Die Widerstandsbewegung in Antwerpen

Nach dem Einzug der deutschen Besatzer im Mai 1940 finden sich viele Antwerpener stillschweigend mit der Situation ab. Einige weigern sich jedoch, die deutschen Machthaber anzuerkennen und unternehmen – oft aufgrund patriotischer und antifaschistischer Motive – etwas dagegen. Bestärkt werden sie dabei von Sympathien für England oder den Kommunismus sowie von einem Gefühl der Solidarität und dem Verlangen nach Gerechtigkeit. Das Spektrum der Widerstandsaktionen ist breit: Es reicht vom Verbreiten von Propaganda und Sammeln von Informationen über Hilfeleistungen für die, die besonders unter den Besatzern zu leiden haben, bis hin zu Sabotageakten.

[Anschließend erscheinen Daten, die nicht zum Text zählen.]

Lemma connectFirst_step e st :
  timerInv st → sessionInv st → connectFirst st → connectFirst (step e st).
Proof.
  intros Htinv Hsess Hcf.
  destruct (deliverRel_deliver e st Htinv)
    as [_ _ Rref _ Ruser _ _ (new & Rtrace & Rnew & Rcls) Rtm].
  unfold step, runEffects.
  set (s1 := deliver e st) in *.
  destruct (firestoreListenerEffect_spec s1) as (Ltrace & _ & _ & Lout).
  set (s2 := firestoreListenerEffect s1) in *.
  destruct (socketConnectEffect_spec s2) as (Ctrace & Cref & _ & Cout).
  set (s3 := socketConnectEffect s2) in *.
  unfold outsideListener in Lout. unfold outsideConnect in Cout.
  simplify_eq.
  assert (username s3 = username s2) as Euser3 by congruence.
  assert (username s2 = username s1) as Euser2 by congruence.
  assert (timers s3 = timers s1) as Etm by congruence.
  assert (hasConnectedRef s2 = hasConnectedRef st) as Eref2 by congruence.
  assert (transportCmds s3 =
          transportCmds st ++
          filter (λ tc : N * Cmd, isTransportCmd tc.2 = true) new ++
          connectCmds s2) as Ecmds.
  { unfold transportCmds. rewrite Ctrace, Ltrace, Rtrace, !filter_app.
    rewrite listenerCmds_no_transport, app_nil_r, <- app_assoc. f_equal.
    f_equal. unfold connectCmds. by destruct (connectGuard s2). }
  unfold connectFirst in *. rewrite Ecmds, Cref, Eref2.
  destruct (hasConnectedRef st) eqn:Href; cbn [orb].
  - destruct Hcf as (t & rest & Hcmds & Hrest).
    destruct (inv_guard _ Hsess Href) as [_ Hu].
    assert (connectCmds s2 = []) as ->.
    { unfold connectCmds, connectGuard. by rewrite Eref2, andb_false_r. }
    exists t, (rest ++ filter (λ tc : N * Cmd, isTransportCmd tc.2 = true) new).
    rewrite Hcmds, app_nil_r, Euser3, Euser2, (Ruser Hu). split; [done|].
    apply Forall_app. split; [done|].
    apply Forall_forall. intros tc Htc.
    apply list_elem_of_filter in Htc as [_ Htc].
    by destruct (proj1 (Forall_forall _ _) Rnew tc Htc).
  - destruct Hcf as [Hcmds Htm].
    assert (connection st = Unstarted) as Hun.
    { destruct (decide (connection st = Unstarted)) as [|Hne]; [done|].
      apply (inv_transport _ Hsess) in Hne. congruence. }
    assert (Forall (λ tc : N * Cmd, isAuthCmd tc.2 = true) new) as Hauth.
    { destruct Rcls as [?|[?|?]]; [done|congruence|done]. }
    assert (timers s1 = []) as Htm1.
    { destruct Rtm as [?|[?|?]]; [done|congruence|done]. }
    rewrite Hcmds, (filter_auth_no_transport new Hauth). simpl.
    unfold connectCmds. destruct (connectGuard s2).
    + exists (clock s2), []. by rewrite Euser3.
    + by rewrite Etm.
Qed.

In den ersten Kriegsjahren beteiligen sich nur wenige an diesem Kampf. Ab Herbst 1942 steigt jedoch ihre Zahl infolge wachsender Feindseligkeiten gegenüber Nazi-Deutschland und der Aussicht auf einen nahenden Sieg. 

Obwohl jeder Einzelne einen Beitrag liefern kann, beschließen viele, sich organisierten Gruppen anzuschließen. In Antwerpen ist eine ganze Reihe von Widerstandsbewegungen und geheimen Netzwerken aktiv: die Nationale Königliche Bewegung, die Geheime Armee, die Unabhängigkeitsfront, die Gruppe G, die Belgische Nationale Bewegung und die Weiße Brigade. Es fällt auf, dass keine dieser Gruppen - bis auf eine - ihren Ursprung in Flandern hat. Im französischsprachigen Teil Belgiens hingegen ist die Widerstandskultur viel stärker. Dafür gibt es verschiedene Gründe wie u. a. die wohlwollende Haltung der deutschen Militärverwaltung gegenüber den Flamen. Auch das patriotische und antifaschistische Gefühl, das dem Widerstand als Nährboden dient, ist in dieser Region nur schwach entwickelt. Eine Ausnahme bildet die Weiße Brigade. Diese Widerstandsgruppe entsteht bereits im Juni 1940 in Antwerpen. Während des Krieges entwickelt sie sich unter der Leitung von Marcel Louette ständig weiter und kann auch außerhalb der Stadtgrenzen an Boden gewinnen.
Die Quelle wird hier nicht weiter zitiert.